Issue: "Wealth and poverty," March 14, 2009

The designers choose the models carefully-their body type, their look-and teach them how to walk and what expression to use. (At the Mackage show in Bryant Park, the models so closely resembled each other they looked like the same person.) "And then they bring in the hair and the makeup and then all these things come together and then looking at this stuff-the time they put into this, all this work, it qualifies for the price they put on it," he said. You can feel the quality of high-end couture right on your skin, right down to the stitching, he said: "It feels really good. It feels really good."

Barbero said Christians can have value in the fashion industry because they can make clothing that reflects God's view of humanity. She worked as a model from the age of 15 and stopped at age 20, coming out of a life where she emptied her body and filled it with drugs. She said "something happens" when you discover God as the true source of love and identity: "You don't need to show skin like that, you don't need to expose yourself. Who you are emanates from you, with a turtleneck on and fully covered." If Christian designers can reflect "God's heart for people's identity" in their designs, people will feel the transformation: "I want to see people really connecting with their true identity through clothing and feeling really whole-not exposed, not 'less than' but 'more than' and over and above, really excellent."

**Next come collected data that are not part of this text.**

Lemma coeff_Transpose (a : Matrix T) (r c : nat) :
  r < rows a -> c < cols a -> coeff (Transpose a) c r = coeff a r c.
Proof.
  intros Hr Hc. unfold coeff at 1. unfold col, Transpose. cbn [columns].
  rewrite (nth_indep _ [] (row a 0)) by (rewrite length_map, length_seq; exact Hr).
  rewrite (map_nth (row a)), seq_nth by exact Hr. cbn [Nat.add].
  apply nth_row. exact Hc.
Qed.

(** [Transpose] exchanges the numbers of rows and columns and the two
    indices of each coefficient; applied twice it gives back the matrix. *)
Theorem Transpose_involutive (a : Matrix T) (Hwf : well_formed a) :
  rows (Transpose a) = cols a /\ cols (Transpose a) = rows a /\
  (forall r c, r < rows a -> c < cols a ->
               coeff (Transpose a) c r = coeff a r c) /\
  Transpose (Transpose a) = a.
Proof.
  assert (Hcols : cols (Transpose a) = rows a)
    by (unfold cols, Transpose; cbn [columns];
        rewrite length_map, length_seq; reflexivity).
  assert (Hcoeff := coeff_Transpose a).
  split; [reflexivity|]. split; [exact Hcols|]. split; [exact Hcoeff|].
  unfold Transpose at 1. rewrite Hcols. cbn [rows].
  destruct a as [ra ca]. f_equal. cbn [rows columns] in *.
  unfold cols. cbn [columns].
  apply (nth_ext _ _ [] []).
  - rewrite length_map, length_seq. reflexivity.
  - intros c Hc. rewrite length_map, length_seq in Hc.
    rewrite (nth_indep _ [] (row (Transpose (mkMatrix ra ca)) 0))
      by (rewrite length_map, length_seq; exact Hc).
    rewrite (map_nth (row (Transpose (mkMatrix ra ca)))), seq_nth by exact Hc.
    cbn [Nat.add].
    assert (Hlen : List.length (nth c ca []) = ra)
      by (apply (well_formed_nth (mkMatrix ra ca) c Hwf); exact Hc).
    apply (nth_ext _ _ NaN NaN).
    + unfold row, Transpose. cbn [columns rows].
      rewrite !length_map, length_seq. symmetry. exact Hlen.
    + intros r Hr. unfold row, Transpose in Hr. cbn [columns rows] in Hr.
      rewrite !length_map, length_seq in Hr.
      rewrite nth_row by (rewrite Hcols; exact Hr).
      exact (Hcoeff r c Hr Hc).
Qed.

But the Christian should achieve a balance between appreciation for beauty and consumption, says Liesl Gibson. A slender woman with short, dark hair, she works in the hipster-populated part of Brooklyn, from a studio where big windows open to the light and shelves hold boxes of sewing patterns with rosy-cheeked paper dolls on the front. She worked for Ralph Lauren and Tommy Hilfiger before setting off on her own to start Oliver + S, a company that designs clothing patterns for kids.

Greed, both she and Barbero say, spurred the recession. Said Gibson, "I think part of the reason we're in this problem in the first place is that we did too much shopping," and buying more blue jeans won't solve our problems.

Still, Gibson argues, a responsible consumer buys better quality in fewer quantities: "Are you filling shopping bags at Old Navy and wearing it for a season and just tossing it or donating it? I don't think that's any more responsible than buying high-end fashion and just massively consuming it. . . . If you can afford a Prada dress, perhaps you buy a Prada dress instead of five or six dresses at Target."

So to those New York women hiding their Hermes scarves in unmarked bags, Maxidus says, "You need to shop! Be bold and show the bags." And Barbero says Christian believers especially need to "continue walking in the faith that there is an upturn coming. It's not going to be forever down. It will come up again."